Department of Obstetrics and Gynecology, School of Medicine, Makerere University College of Health Sciences, P.O. Box 7072, Kampala, Uganda.
Reprod Health. 2011 May 7;8:12. doi: 10.1186/1742-4755-8-12.
Every pregnant woman faces risk of life-threatening obstetric complications. A birth-preparedness package promotes active preparation and assists in decision-making for healthcare seeking in case of such complications. The aim was to assess factors associated with birth preparedness and complication-readiness as well as the level of male participation in the birth plan among emergency obstetric referrals in rural Uganda.
This was a cross-sectional study conducted at Kabale regional hospital maternity ward among 140 women admitted as emergency obstetric referrals in antenatal, labor or the postpartum period. Data was collected on socio-demographics and birth preparedness and what roles spouses were involved in during developing the birth plan. Any woman who attended antenatal care at least 4 times, received health education on pregnancy and childbirth danger signs, saved money for emergencies, made a plan of where to deliver from and made preparations for a birth companion, was deemed as having made a birth plan. Multivariate logistic regression analysis was conducted to analyze factors that were independently associated with having a birth plan.

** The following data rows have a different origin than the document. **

(** The layer protocol of a crossbar: in every state a layer can reach, by
    any interleaving of sends, releases, peer retries and drains, nothing the
    environment may do fails an assertion; the ports turned away and not yet told
    to retry are exactly those the layer remembers, each once; and while there is
    one, either the release event is scheduled, not in the past, or the peer owes
    the layer a retry: no port is forgotten. *)
Theorem layer_forgets_no_port s :
  reachable s ->
  (forall e, enabled s e -> exists s', step s e = Ret s') /\
  NoDup (waiting (layer s)) /\
  (forall p, p ∈ blocked s <-> p ∈ waiting (layer s)) /\
  (blocked s <> ∅ ->
   (exists t, releaseEvent (layer s) = Some t /\ now s <= t) \/ waitingForPeer (layer s) <> None).
Proof.
  intros Hs. apply reachable_inv in Hs as Hi. pose proof Hi as [Hst Hnd Hb]. split_and!; [|done|done|].
  - intros e He. destruct (step_total_inv s e Hi He) as (s' & ? & _). eauto.
  - intros Hne. apply set_choose_L in Hne as [p Hp]. rewrite Hb in Hp. unfold waiting in Hp.
    destruct (state (layer s)); [|left; destruct Hst as (t & ? & [? ?]); by eauto|done]. right. intros Hpeer.
    destruct Hst as [_ [Hq | ?]]; [|done].
    rewrite Hpeer, Hq in Hp. cbn in Hp. set_solver.
Qed.

Lemma layer_forgets_no_port_witness :
  exists s s', step (mkSys 10 Layer_new ∅) (Send 1 15 true) = Ret s /\ step s (Send 2 20 true) = Ret s' /\
    blocked s' = {[2%nat]} /\ (exists s'', step s' (Advance 15) = Ret s'').
Proof.
  eexists _, _. split; [reflexivity|]. split; [reflexivity|]. split; [set_solver|].
  assert (H : reachable (mkSys 10 (mkLayer BUSY false 0 [2%nat] None (Some 15) 5) ({[2%nat]} ∪ ∅))).
  { eapply (reach_step (mkSys 10 (mkLayer BUSY false 0 [] None (Some 15) 5) ∅) (Send 2 20 true)); [|split;
    [set_solver|unfold future; cbn; lia]|reflexivity].
    eapply (reach_step (mkSys 10 Layer_new ∅) (Send 1 15 true)); [constructor|split; [set_solver|unfold future; cbn;
      lia]|reflexivity]. }
  destruct (layer_forgets_no_port _ H) as [Ht _]. apply Ht.
  split; [cbn; lia|]. intros u [= <-]; lia.
Defined.

(** *** Service in order *)

(** The releases that follow one another when nothing else happens: time advances
    to the release event, which is processed; the result is the ports told to
    retry. *)
Fixpoint releases (s : Sys) (rs : list (Z * reaction)) : res (list (option nat) * Sys) :=
  match rs with
  | [] => Ret ([], s)
  | (d, r) :: rs =>
      match releaseEvent (layer s) with
      | None => Err AssertFailed
      | Some t =>
          let r := match r with NoCall => NoCall | Calls d fwd => Calls (t + d) fwd end in
          '(p, l) ← releaseLayer (layer s) t (t + d) r;
          '(ps, s) ← releases (mkSys t l (after_retry (blocked s) p r)) rs;
          Ret (p :: ps, s)
      end
  end.

(** Delays are positive and the peer refuses nothing. *)
Definition peer_accepts (x : Z * reaction) : Prop :=
  0 <= x.1 /\ match x.2 with NoCall => True | Calls d fwd => 0 <= d /\ fwd = true end.

Lemma releases_in_order rs : forall n dr dn q t oc b,
  0 < t -> n <= t -> NoDup q -> (forall p, p ∈ b <-> p ∈ q) -> length rs = S (length q) -> Forall peer_accepts rs ->
  exists s, releases (mkSys n (mkLayer BUSY dr dn q None (Some t) oc) b) rs = Ret (map Some q ++ [None], s) /\
    state (layer s) = IDLE /\ waiting (layer s) = [] /\ blocked s = ∅.
Proof.
  induction rs as [|[d r] rs IH]; intros n dr dn q t oc b Ht Hn Hnd Hb Hlen Hacc; [done|].
  apply Forall_cons in Hacc as [[Hd Hr] Hacc]. cbn in Hlen, Hd, Hr. cbn [releases layer releaseEvent].
  set (r' := match r with NoCall => NoCall | Calls d fwd => Calls (t + d) fwd end).
  assert (Hr' : reaction_ok t r') by (destruct r; cbn; unfold future; [done|]; lia).
  assert (Hce : future t (t + d)) by (unfold future; lia).
  rewrite releaseLayer_eq by done. destruct q as [|p q].
  - destruct rs; [|done]. cbn. eexists; split; [done|]. cbn. split_and!; [done..|].
    apply leibniz_equiv, elem_of_equiv_empty. intros x. rewrite Hb. set_solver.
  - assert (retry_peer p r' = None) as -> by (subst r'; destruct r as [|? []]; cbn in *; naive_solver).
    pose proof (retry_until_future _ _ _ Hce Hr') as Hu.
    edestruct (IH t dr dn q (retry_until (t + d) r') (oc + (retry_until (t + d) r' - t))
                (after_retry b (Some p) r')) as (s & Hs & Hrest);
                  [apply Hu|apply Hu|by apply NoDup_cons in Hnd as [_ ?]| |cbn in Hlen; lia|done|].
    + intros x. apply NoDup_cons in Hnd as [Hp _].
      assert (after_retry b (Some p) r' = b ∖ {[p]}) as -> by (subst r'; destruct r as [|? []]; cbn in *; naive_solver).
      rewrite elem_of_difference, Hb, elem_of_singleton, elem_of_cons. naive_solver.
    + exists s. split; [|done]. clearbody r'. cbn [mbind res_bind blocked] in *. cbn -[after_retry]. rewrite Hs.
      reflexivity.
Qed.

The mean age was 26.8 ± 6.6 years, while mean age of the spouse was 32.8 ± 8.3 years. Over 100 (73.8%) women and 75 (55.2%) of their spouses had no formal education or only primary level of education respectively. On multivariable analysis, Primigravidae compared to multigravidae, OR 1.8 95%CI (1.0-3.0), education level of spouse of secondary or higher versus primary level or none, OR 3.8 95%CI (1.2-11.0), formal occupation versus informal occupation of spouse, OR 1.6 95%CI (1.1-2.5), presence of pregnancy complications OR 1.4 95%CI (1.1-2.0) and the anticipated mode of delivery of caesarean section versus vaginal delivery, OR 1.6 95%CI (1.0-2.4) were associated with having a birth plan.
Individual women, families and communities need to be empowered to contribute positively to making pregnancy safer by making a birth plan.
每位孕妇都面临危及生命的产科并发症的风险。生育准备一揽子计划促进了积极的准备,并在出现此类并发症时协助寻求医疗保健的决策。目的是评估与生育准备和并发症准备相关的因素,以及在乌干达农村紧急产科转诊中男性参与生育计划的程度。
这是在卡巴莱地区医院产科病房进行的一项横断面研究,纳入了 140 名在产前、分娩或产后期间作为紧急产科转诊入院的妇女。收集了社会人口统计学数据以及生育准备情况,以及配偶在制定生育计划中所扮演的角色。任何接受了至少 4 次产前保健、接受了妊娠和分娩危险信号健康教育、为紧急情况存钱、制定了分娩地点计划并为分娩伴侣做好了准备的妇女,都被认为制定了生育计划。采用多变量逻辑回归分析来分析与制定生育计划独立相关的因素。
平均年龄为 26.8 ± 6.6 岁,而配偶的平均年龄为 32.8 ± 8.3 岁。超过 100(73.8%)名妇女和 75(55.2%)名妇女的配偶没有接受过正规教育或仅接受过小学教育。多变量分析显示,与多胎产妇相比,初产妇的比值比为 1.8(95%CI:1.0-3.0),配偶的教育程度为中学或更高与小学或以下或无教育程度相比,比值比为 3.8(95%CI:1.2-11.0),配偶的正规职业与非正规职业相比,比值比为 1.6(95%CI:1.1-2.5),存在妊娠并发症与比值比为 1.4(95%CI:1.1-2.0),预期分娩方式为剖宫产与比值比为 1.6(95%CI:1.0-2.4)与制定生育计划有关。
个人、家庭和社区需要获得赋权,通过制定生育计划为使妊娠更安全做出积极贡献。